Saved entries
- - - - -

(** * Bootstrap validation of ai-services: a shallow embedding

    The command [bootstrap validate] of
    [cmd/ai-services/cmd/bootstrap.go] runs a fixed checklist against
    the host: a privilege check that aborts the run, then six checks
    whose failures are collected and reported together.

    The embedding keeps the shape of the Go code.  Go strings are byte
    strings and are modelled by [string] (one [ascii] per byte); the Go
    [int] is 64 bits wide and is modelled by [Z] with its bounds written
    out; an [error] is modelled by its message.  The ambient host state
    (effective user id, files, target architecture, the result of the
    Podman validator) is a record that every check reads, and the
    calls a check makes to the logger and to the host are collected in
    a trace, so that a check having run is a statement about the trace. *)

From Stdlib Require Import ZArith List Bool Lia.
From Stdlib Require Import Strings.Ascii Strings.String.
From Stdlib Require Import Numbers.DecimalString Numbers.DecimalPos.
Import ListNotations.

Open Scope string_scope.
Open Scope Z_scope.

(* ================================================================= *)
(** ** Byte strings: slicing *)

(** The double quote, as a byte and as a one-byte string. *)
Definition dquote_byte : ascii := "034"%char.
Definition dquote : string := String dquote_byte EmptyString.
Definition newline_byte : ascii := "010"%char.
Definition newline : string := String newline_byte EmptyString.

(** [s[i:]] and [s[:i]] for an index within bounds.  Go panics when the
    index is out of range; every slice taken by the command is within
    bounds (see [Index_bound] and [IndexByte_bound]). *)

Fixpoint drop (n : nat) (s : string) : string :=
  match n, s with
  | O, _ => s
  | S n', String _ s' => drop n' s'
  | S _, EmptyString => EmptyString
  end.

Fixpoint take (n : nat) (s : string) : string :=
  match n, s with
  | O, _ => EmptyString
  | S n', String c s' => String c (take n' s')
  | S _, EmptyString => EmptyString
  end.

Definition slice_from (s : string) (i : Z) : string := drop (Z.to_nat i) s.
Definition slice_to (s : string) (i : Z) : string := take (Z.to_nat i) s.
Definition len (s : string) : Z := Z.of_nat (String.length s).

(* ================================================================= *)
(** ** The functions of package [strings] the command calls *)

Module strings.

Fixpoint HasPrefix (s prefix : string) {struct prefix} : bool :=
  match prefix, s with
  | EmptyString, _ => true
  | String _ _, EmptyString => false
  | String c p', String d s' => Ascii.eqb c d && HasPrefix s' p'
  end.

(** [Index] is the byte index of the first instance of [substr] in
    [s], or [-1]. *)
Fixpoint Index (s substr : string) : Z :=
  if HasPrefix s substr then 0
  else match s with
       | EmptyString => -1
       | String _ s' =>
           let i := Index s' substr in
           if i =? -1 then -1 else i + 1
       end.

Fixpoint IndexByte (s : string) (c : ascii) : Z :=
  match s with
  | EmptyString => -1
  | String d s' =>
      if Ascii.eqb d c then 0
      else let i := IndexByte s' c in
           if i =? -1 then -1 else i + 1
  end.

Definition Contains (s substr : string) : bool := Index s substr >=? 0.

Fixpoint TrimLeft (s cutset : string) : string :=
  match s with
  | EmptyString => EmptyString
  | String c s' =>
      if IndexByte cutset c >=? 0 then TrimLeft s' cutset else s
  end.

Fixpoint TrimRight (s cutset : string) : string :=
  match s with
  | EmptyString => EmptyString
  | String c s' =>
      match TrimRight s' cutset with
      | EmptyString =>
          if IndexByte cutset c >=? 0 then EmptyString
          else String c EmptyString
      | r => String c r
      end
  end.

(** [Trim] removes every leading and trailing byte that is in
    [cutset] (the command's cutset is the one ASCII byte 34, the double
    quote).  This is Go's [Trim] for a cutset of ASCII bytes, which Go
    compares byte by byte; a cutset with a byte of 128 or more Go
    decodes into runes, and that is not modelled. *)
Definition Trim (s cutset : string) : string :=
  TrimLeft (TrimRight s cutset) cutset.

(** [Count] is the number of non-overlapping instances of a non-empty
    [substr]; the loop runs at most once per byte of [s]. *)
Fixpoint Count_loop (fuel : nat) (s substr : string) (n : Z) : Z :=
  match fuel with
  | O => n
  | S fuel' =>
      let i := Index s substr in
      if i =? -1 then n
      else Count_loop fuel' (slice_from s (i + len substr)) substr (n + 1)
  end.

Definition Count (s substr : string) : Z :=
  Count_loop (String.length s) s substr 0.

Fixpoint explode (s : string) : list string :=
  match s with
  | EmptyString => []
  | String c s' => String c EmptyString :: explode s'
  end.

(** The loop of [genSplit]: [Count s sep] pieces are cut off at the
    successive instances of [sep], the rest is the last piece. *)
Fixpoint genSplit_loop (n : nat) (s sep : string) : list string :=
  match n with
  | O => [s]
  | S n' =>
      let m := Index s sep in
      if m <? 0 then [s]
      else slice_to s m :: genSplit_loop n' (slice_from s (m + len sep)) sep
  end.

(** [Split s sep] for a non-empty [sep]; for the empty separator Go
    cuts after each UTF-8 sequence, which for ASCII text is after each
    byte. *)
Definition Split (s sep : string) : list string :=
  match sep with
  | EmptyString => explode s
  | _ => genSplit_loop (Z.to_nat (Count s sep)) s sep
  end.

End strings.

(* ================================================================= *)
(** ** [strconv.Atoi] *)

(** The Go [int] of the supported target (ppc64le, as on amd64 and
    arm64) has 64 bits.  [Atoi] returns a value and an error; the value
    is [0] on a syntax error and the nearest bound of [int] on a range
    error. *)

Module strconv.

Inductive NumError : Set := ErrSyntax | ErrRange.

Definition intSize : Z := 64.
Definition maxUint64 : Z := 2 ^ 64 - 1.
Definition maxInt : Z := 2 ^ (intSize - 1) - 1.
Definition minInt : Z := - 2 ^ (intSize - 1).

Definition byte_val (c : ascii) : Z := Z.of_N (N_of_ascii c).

- - - - -

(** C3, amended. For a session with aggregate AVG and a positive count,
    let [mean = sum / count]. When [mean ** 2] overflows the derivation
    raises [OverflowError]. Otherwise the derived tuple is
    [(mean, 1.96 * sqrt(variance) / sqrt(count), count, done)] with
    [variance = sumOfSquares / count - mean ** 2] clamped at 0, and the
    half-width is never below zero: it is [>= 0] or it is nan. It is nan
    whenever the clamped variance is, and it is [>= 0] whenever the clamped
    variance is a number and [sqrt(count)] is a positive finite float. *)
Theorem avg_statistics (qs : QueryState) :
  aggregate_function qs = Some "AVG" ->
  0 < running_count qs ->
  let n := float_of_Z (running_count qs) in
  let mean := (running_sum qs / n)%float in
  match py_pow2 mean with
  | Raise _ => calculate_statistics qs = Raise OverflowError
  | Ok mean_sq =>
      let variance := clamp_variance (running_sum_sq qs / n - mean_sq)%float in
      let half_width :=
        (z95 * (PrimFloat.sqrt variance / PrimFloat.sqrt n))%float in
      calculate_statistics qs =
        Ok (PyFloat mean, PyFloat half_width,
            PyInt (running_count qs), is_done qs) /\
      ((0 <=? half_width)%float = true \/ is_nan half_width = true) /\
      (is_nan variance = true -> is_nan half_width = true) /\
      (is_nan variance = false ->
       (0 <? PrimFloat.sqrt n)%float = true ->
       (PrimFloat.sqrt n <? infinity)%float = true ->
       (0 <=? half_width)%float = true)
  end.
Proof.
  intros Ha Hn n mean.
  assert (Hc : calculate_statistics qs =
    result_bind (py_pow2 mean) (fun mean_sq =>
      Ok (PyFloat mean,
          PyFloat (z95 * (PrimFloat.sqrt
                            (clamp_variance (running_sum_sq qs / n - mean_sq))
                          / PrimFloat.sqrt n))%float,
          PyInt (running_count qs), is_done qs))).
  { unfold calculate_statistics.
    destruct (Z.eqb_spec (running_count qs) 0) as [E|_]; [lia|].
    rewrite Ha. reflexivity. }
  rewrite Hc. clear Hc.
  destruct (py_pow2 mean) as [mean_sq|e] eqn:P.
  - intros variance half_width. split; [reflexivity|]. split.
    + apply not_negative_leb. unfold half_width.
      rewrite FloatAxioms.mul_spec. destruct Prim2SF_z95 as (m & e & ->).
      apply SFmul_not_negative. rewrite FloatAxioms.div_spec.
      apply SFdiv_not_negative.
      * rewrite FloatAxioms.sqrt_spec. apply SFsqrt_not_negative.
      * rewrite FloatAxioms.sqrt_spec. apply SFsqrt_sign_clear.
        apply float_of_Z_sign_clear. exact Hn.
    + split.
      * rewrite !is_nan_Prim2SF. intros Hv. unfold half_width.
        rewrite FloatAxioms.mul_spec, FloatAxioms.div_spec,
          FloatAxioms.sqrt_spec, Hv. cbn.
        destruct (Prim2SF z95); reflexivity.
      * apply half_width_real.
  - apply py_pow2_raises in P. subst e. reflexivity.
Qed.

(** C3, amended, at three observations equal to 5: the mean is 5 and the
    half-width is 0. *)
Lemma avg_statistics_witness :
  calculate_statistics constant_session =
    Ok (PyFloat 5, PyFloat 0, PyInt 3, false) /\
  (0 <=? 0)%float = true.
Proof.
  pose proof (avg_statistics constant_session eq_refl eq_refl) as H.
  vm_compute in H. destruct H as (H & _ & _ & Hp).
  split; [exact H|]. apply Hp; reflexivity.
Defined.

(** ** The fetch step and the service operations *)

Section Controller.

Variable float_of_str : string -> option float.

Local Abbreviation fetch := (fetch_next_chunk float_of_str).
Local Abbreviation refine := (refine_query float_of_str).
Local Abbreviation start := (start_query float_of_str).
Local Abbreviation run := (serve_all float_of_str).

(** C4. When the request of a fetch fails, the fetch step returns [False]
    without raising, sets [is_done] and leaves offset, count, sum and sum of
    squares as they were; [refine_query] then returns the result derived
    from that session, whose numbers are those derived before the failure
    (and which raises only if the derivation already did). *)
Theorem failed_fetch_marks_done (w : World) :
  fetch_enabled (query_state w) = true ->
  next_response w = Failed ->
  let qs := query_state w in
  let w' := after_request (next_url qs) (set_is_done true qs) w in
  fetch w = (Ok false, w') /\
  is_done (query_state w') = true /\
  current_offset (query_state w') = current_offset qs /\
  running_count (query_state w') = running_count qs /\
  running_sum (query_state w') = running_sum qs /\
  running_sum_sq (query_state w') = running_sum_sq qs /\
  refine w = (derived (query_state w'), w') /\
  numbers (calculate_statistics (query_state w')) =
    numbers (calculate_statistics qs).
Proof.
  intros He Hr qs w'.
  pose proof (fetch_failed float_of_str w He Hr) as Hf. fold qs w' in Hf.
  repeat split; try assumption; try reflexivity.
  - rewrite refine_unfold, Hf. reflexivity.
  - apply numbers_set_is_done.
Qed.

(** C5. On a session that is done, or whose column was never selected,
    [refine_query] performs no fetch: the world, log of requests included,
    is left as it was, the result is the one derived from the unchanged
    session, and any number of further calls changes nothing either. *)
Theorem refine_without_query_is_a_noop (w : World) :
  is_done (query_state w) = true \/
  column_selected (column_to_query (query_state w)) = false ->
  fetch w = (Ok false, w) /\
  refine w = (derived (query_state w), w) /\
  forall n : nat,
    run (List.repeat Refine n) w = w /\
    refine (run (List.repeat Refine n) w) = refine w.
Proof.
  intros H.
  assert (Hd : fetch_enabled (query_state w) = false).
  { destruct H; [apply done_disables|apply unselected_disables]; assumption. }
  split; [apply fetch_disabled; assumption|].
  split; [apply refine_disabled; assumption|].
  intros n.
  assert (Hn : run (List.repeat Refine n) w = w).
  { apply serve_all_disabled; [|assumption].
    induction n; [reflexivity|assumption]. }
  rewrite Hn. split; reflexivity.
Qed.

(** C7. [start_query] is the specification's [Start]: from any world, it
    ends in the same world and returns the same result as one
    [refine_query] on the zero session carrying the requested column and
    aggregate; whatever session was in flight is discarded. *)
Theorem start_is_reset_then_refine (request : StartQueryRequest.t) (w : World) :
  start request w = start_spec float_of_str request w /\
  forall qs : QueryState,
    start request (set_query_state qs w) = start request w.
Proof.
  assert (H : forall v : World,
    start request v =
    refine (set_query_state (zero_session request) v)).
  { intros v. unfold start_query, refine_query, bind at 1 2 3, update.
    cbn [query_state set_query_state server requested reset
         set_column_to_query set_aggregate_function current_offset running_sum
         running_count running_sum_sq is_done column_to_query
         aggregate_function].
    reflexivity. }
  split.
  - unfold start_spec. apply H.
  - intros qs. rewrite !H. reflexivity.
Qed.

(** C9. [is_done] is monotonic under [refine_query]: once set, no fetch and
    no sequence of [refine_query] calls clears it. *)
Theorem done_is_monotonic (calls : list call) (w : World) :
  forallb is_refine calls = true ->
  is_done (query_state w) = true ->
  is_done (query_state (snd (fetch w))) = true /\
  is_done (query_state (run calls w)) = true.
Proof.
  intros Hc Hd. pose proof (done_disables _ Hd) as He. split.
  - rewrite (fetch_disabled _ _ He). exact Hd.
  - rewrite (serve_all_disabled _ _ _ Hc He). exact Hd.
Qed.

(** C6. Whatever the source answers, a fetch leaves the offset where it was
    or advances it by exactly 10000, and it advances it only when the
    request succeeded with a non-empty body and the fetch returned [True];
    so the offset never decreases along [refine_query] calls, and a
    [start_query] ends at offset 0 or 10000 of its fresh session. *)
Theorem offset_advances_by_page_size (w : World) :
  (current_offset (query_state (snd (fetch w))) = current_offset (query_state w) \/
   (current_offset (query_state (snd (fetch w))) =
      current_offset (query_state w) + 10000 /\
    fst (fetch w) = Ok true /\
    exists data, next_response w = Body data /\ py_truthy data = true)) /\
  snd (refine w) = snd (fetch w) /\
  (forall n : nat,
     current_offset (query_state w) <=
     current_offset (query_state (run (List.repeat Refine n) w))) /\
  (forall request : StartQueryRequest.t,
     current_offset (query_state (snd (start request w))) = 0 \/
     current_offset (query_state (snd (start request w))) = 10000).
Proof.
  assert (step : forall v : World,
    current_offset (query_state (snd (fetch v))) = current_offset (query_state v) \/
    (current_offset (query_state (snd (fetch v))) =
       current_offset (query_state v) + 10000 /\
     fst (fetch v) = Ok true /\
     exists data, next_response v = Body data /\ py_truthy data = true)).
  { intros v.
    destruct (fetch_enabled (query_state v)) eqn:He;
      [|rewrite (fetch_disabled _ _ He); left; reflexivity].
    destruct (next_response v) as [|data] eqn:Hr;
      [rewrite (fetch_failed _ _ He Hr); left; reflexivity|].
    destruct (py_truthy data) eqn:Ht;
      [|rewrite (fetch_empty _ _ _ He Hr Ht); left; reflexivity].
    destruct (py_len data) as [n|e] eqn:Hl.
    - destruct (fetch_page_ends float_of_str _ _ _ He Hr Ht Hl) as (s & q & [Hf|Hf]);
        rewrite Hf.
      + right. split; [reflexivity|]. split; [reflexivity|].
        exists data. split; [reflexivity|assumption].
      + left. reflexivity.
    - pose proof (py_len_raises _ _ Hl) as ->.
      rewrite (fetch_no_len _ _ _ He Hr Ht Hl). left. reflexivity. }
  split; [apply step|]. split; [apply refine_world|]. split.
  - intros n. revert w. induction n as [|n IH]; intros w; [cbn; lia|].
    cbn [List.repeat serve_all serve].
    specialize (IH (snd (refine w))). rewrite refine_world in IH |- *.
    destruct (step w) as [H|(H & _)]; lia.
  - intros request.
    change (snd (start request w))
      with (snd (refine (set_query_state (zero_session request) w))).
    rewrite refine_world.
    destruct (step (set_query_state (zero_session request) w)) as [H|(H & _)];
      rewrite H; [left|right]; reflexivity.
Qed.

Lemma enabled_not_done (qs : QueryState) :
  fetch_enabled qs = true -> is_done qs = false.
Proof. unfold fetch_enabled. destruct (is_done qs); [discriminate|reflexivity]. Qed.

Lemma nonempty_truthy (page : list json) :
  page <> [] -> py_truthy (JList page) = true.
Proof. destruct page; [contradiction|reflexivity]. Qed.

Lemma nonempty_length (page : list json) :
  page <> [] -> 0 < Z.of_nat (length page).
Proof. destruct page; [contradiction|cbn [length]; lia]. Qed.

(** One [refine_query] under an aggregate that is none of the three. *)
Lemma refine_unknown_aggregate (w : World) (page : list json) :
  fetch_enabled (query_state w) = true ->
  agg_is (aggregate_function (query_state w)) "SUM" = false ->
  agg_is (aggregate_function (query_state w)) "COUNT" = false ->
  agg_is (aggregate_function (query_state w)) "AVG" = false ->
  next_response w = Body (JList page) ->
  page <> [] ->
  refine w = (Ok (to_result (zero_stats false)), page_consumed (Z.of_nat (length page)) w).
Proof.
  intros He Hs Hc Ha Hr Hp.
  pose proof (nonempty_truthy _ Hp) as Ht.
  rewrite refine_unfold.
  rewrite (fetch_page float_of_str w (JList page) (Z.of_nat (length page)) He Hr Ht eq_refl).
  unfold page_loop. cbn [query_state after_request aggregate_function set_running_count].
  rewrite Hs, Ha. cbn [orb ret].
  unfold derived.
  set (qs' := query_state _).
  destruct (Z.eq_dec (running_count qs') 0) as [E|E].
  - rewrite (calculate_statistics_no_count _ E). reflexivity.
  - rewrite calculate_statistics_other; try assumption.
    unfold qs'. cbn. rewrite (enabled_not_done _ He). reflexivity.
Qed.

- - - - -

[Task details]
A word-for-word copy of the lines above from the one with "fetch w = (Ok false, w) /\" through the one with "2 3, update.", inclusive, is the only output wanted.

[Your solution]
  fetch w = (Ok false, w) /\
  refine w = (derived (query_state w), w) /\
  forall n : nat,
    run (List.repeat Refine n) w = w /\
    refine (run (List.repeat Refine n) w) = refine w.
Proof.
  intros H.
  assert (Hd : fetch_enabled (query_state w) = false).
  { destruct H; [apply done_disables|apply unselected_disables]; assumption. }
  split; [apply fetch_disabled; assumption|].
  split; [apply refine_disabled; assumption|].
  intros n.
  assert (Hn : run (List.repeat Refine n) w = w).
  { apply serve_all_disabled; [|assumption].
    induction n; [reflexivity|assumption]. }
  rewrite Hn. split; reflexivity.
Qed.

(** C7. [start_query] is the specification's [Start]: from any world, it
    ends in the same world and returns the same result as one
    [refine_query] on the zero session carrying the requested column and
    aggregate; whatever session was in flight is discarded. *)
Theorem start_is_reset_then_refine (request : StartQueryRequest.t) (w : World) :
  start request w = start_spec float_of_str request w /\
  forall qs : QueryState,
    start request (set_query_state qs w) = start request w.
Proof.
  assert (H : forall v : World,
    start request v =
    refine (set_query_state (zero_session request) v)).
  { intros v. unfold start_query, refine_query, bind at 1 2 3, update.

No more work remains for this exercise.